Now, years later, I realize I wasn’t being fair. I was angry and wanted to lash out at the One who controlled things, because I felt so out of control.

I asked the wrong questions. If God had answered audibly, maybe He would’ve said, “Cause, allow…both are irrelevant.”

There is a Bible passage where God, in the form of a sword-wielding man, speaks to Joshua and tells him, pretty much, his question is irrelevant. When I read Joshua 5:13-15, along with Lysa TerKeurst’s commentary, it made me remember my own irrelevant questions:

13 Now when Joshua was near Jericho, he looked up and saw a man standing in front of him with a drawn sword in his hand. Joshua went up to him and asked, “Are you for us or for our enemies?”

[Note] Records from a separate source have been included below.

Lemma demo_declared_good : all_good demo_declared.
Proof.
  split; [apply (bool_decide_unpack _); by vm_compute|].
  intros o Ho. repeat (apply elem_of_cons in Ho as [-> | Ho]; [by split; vm_compute|]).
  by apply elem_of_nil in Ho.
Qed.
Lemma demo_validators (o : variable) (f : validator) (k t : text) (e : gmap text vval) :
  o ∈ demo_declared → v_validator o = Some f → (f k t e).1 = e.
Proof.
  intros Ho Hf. apply elem_of_cons in Ho as [-> | Ho]; [done|].
  apply elem_of_cons in Ho as [-> | ->%list_elem_of_singleton]; injection Hf as <-.
  - unfold bool_validator. by repeat case_match.
  - unfold enum_validator. by case_decide.
Qed.
Lemma demo_name : T "__name__" ∉ keys demo_variables.
Proof. apply (bool_decide_unpack _). by vm_compute. Qed.

Example update_precedence_witness :
  ∃ s' env', Update (λ f, run_lines <$> demo_files f) (Some demo_given) (demo_variables, ∅)
      = ((s', env'), Ok tt) ∧
    env' !! T "CC" = Some (VStr (T "tcc")) ∧ env' !! T "DEBUG" = Some (VBool true) ∧
    unknown s' !! T "X" = Some (VStr (T "1")).
Proof.
  destruct (Update (λ f, run_lines <$> demo_files f) (Some demo_given) (demo_variables, ∅))
    as [[s' env'] r] eqn:E.
  assert (r = Ok tt) as -> by (change r with (s', env', r).2; rewrite <- E; vm_compute; reflexivity).
  exists s', env'. split; [reflexivity|].
  destruct (update_precedence (λ f, run_lines <$> demo_files f) demo_files (λ f, eq_refl) demo_variables
    (Some demo_given) ∅ s' env' demo_declared_good demo_name demo_validators E) as (_ & Hc & Hu).
  clear E.
  split; [|split].
  - destruct (Hc demo_CXX) as (c & Hfrom & Ec & _); [by left|].
    inversion Hfrom as [a v Ha Ea | v Hno _ | Hno _]; subst.
    + apply elem_of_cons in Ha as [-> | ->%list_elem_of_singleton];
        vm_compute in Ea; [injection Ea as <-; exact Ec|discriminate Ea].
    + specialize (Hno (T "CXX")). vm_compute in Hno. discriminate Hno. by left.
    + specialize (Hno (T "CXX")). vm_compute in Hno. discriminate Hno. by left.
  - destruct (Hc demo_DEBUG) as (c & Hfrom & Ec & _); [by right; left|].
    inversion Hfrom as [a v Ha Ea | v Hno Elast | Hno Elast]; subst.
    + apply elem_of_cons in Ha as [-> | ->%list_elem_of_singleton]; vm_compute in Ea; discriminate Ea.
    + vm_compute in Elast. injection Elast as <-. destruct Ec as (env1 & w & E1 & Ew & Ev).
      refine (eq_trans Ev _). unfold vsubst in Ew. simpl in E1, Ew. rewrite E1 in Ew.
      vm_compute in Ew. by injection Ew as <-.
    + vm_compute in Elast. discriminate Elast.
  - rewrite Hu. vm_compute. reflexivity.
Defined.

14 “Neither,” he replied, “but as commander of the army of the Lord I have now come.” Then Joshua fell facedown to the ground in reverence, and asked him, “What message does my Lord have for his servant?”

15 The commander of the Lord’s army replied, “Take off your sandals, for the place where you are standing is holy.” And Joshua did so.

As Joshua was looking at the fortified city of Jericho, we might be seeing his courage falter a bit. The Lord tells him, “Have I not commanded you? Be strong and courageous. Do not be afraid; do not be discouraged, for the Lord your God will be with you wherever you go.” (Joshua 1:9) Despite this, seeing reality up close is another thing.

Suddenly a man with a sword appears before him, and Joshua jumps to the defense: Declare yourself! Are you for us or against us?

It was the wrong question. The angel of the Lord was neither for him or against him. He had a different purpose altogether.

He was there to remind Joshua to focus not on the circumstances, but focus on the Holy God who controlled all things, even the Promised Land Joshua stood on.

When I was faced with challenges beyond my ability, I looked at my circumstances instead of my God. I ended up angry, disillusioned, and fearful.

Then God reminded me where I could find Him: I felt compelled to open my Bible and flip through the pages. My soul was raw. I needed hope.

I found my hope, in verses I’d not read before. Passages from Isaiah, from Luke, from Psalms. By the time I finished reading, my soul felt refreshed. I didn’t find my answers, yet I was more than satisfied.

When we look at God through the lenses of our circumstances, we won’t see Him clearly. We will ask unfair, irrelevant questions. We won’t find answers.

When we look at God with no lenses, no filters of expectations, we will see Him for who He is. He is God. Whether or not we find our Why matters less the more we know Him.